Reynolds recently filed a motion with Montgomery seeking to increase the monthly grocery allowance for him and his wife to $1,000, from $528, and he wants to raise their monthly toiletries expenditures to $150, from $53. In addition, Reynolds wants $850 a month to pay for an office, $476 a month for life insurance, $290 a month for health club dues and $95 a month for dry cleaning. DirecTV service would run $120 a month per residence.
Kelley filed a response asking Montgomery to deny the requests. He noted that the concept of receivership is to freeze and maintain assets to eventually compensate victims of a crime.
"Viewed in that light, any personal living expenditure above what the court has already approved for Reynolds (or for other defendants) will not be equitable and just," Kelley wrote.
Montgomery is scheduled to hear arguments Wednesday concerning the motions.
Reynolds, through attorney Fred Bruno, said he needs an additional $7,400 to pay overdue bills that have accumulated between the date his assets were frozen in early October and mid-December, when his current living allowance was approved. In addition, Reynolds said that his current grocery allowance averages $2.93 a meal for him and his wife.

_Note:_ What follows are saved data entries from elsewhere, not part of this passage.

Definition set_some (key : string) (value : option json) (v : json) : json :=
  match value with Some x => jset key x v | None => v end.

Definition build_message_metadata (request_id source : string) (message : AgentRunInputMessage)
    (meta : json) : json :=
  let metadata := JObj [("request_id", JStr request_id)] in
  let metadata := if bool_decide (source = "") then metadata
                  else jset "source" (JStr source) metadata in
  let metadata := set_some "channel" (truthy_get "channel" meta) metadata in
  let metadata := set_some "raw_message"
    (match im_raw_message message with
     | Some raw => if truthy raw then Some raw else None
     | None => None
     end) metadata in
  let metadata := set_some "attachment_file_ids" (truthy_get "attachment_file_ids" meta) metadata in
  let metadata := match jget "agent_invocation_meta" meta with
                  | Some (JObj l) => jset "agent_invocation_meta" (JObj l) metadata
                  | _ => metadata
                  end in
  match jget "tool_approval_mode" meta with
  | None | Some JNull => metadata
  | Some mode => jset "tool_approval_mode" mode metadata
  end.

(** [create_agent_run_input_message]: a user message of the conversation. *)
Definition create_agent_run_input_message (conversation_id : Z) (request_id : string)
    (message : AgentRunInputMessage) (metadata : json) (delivery_status : string)
    (now : datetime) : M Database Message :=
  id ← gets DB.next_message_id;
  conversation ← gets (λ db, DB.conversations db !! conversation_id);
  if bool_decide (conversation = None) then raise (IntegrityError "messages_conversation_id_fkey")
  else
    let row := {|
      Msg.id := id; Msg.conversation_id := conversation_id; Msg.role := "user";
      Msg.content := im_content message; Msg.message_type := im_message_type message;
      Msg.created_at := Some now; Msg.extra_metadata := Some metadata;
      Msg.image_content := im_image_content message; Msg.run_id := None;
      Msg.request_id := Some request_id; Msg.delivery_status := delivery_status;
      Msg.operation_id := None; Msg.started_at := None; Msg.finished_at := None;
      Msg.duration_ms := None; Msg.sequence := None; Msg.execution_status := None |} in
    _ ← modify (λ db, db <| DB.next_message_id ::= Z.succ |>);
    _ ← put_message row;
    mret row.

(** * Attachments and conversation metadata *)

Definition put_conversation_metadata (conversation_id : Z) (metadata : json) : M Database unit :=
  modify (λ db, db <| DB.conversations ::=
    alter (λ c, c <| Conv.extra_metadata := Some metadata |>) conversation_id |>).

(** [dict(conversation.extra_metadata or {})]. *)
Definition conversation_metadata (c : Conversation) : json :=
  json_or_empty (default JNull (Conv.extra_metadata c)).

(** On the row as the session holds it. *)
Definition set_model_spec (conversation_id : Z) (model_spec : string) : M Database unit :=
  conversation ← gets (λ db, DB.conversations db !! conversation_id);
  match conversation with
  | None => mret tt
  | Some c => put_conversation_metadata conversation_id
                (jset "model_spec" (JStr model_spec) (conversation_metadata c))
  end.

Definition is_dict (v : json) : bool := match v with JObj _ => true | _ => false end.

(** [_ensure_metadata]: the metadata and its attachments. *)
Definition ensure_metadata (c : Conversation) : M Database (json * list json) :=
  let metadata := conversation_metadata c in
  attachments ← (match jget "attachments" metadata with
                 | None => mret []
                 | Some (JArr l) => mret (List.filter is_dict l)
                 | Some (JObj _) | Some (JStr _) => mret []
                 | Some _ => raise (TypeError "object is not iterable")
                 end);
  mret (jset "attachments" (JArr attachments) metadata, attachments).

"Mr. Reynolds and his wife both have health conditions that require properly balanced diets, including fresh fruits and vegetables and lean meats," Bruno wrote in the Reynolds motion. "Finally, this court should take into consideration that the Reynolds[es] live in Los Angeles, where the cost of living is higher than in Minnesota."
DirecTV a must-have
Satellite television for the Las Vegas home that Reynolds owns is needed to demonstrate to potential buyers of the property that the $100,000 home theater and entertainment system works, Bruno wrote. Reynolds needs office space because he has "several pending deals" that could provide income to him and reduce his reliance on an allowance from Kelley and the court, he said.
"It is further important to note that not all of his assets were derived from the allegedly fraudulent activities," Bruno wrote.
Bruno said that Reynolds and his wife, who recently began a divorce proceeding, need dental work and new glasses. As for the health club, he said it's necessary for the Reynoldses, because they "suffer from health conditions that require either routine physical therapy and chiropractic visits or regular exercise involving weight lifting and cardiovascular workouts."
Kelley did agree to an increase in payments for health insurance, noting that Reynolds forgot to include part of his premiums in his first application for living expenses.
Otherwise, however, Kelley was unmoved.
"The court considered the [earlier] submissions of the parties and testimony from the receiver, counsel for the defendants and the United States Attorney's Office regarding the appropriate amount of money that the receiver should divert from the receivership estate," he wrote in his motion to Montgomery. "Reynolds had ample opportunity then to request the relief he now seeks.
"He offers no new evidence of changed circumstances in support of the pending motion," Kelley added.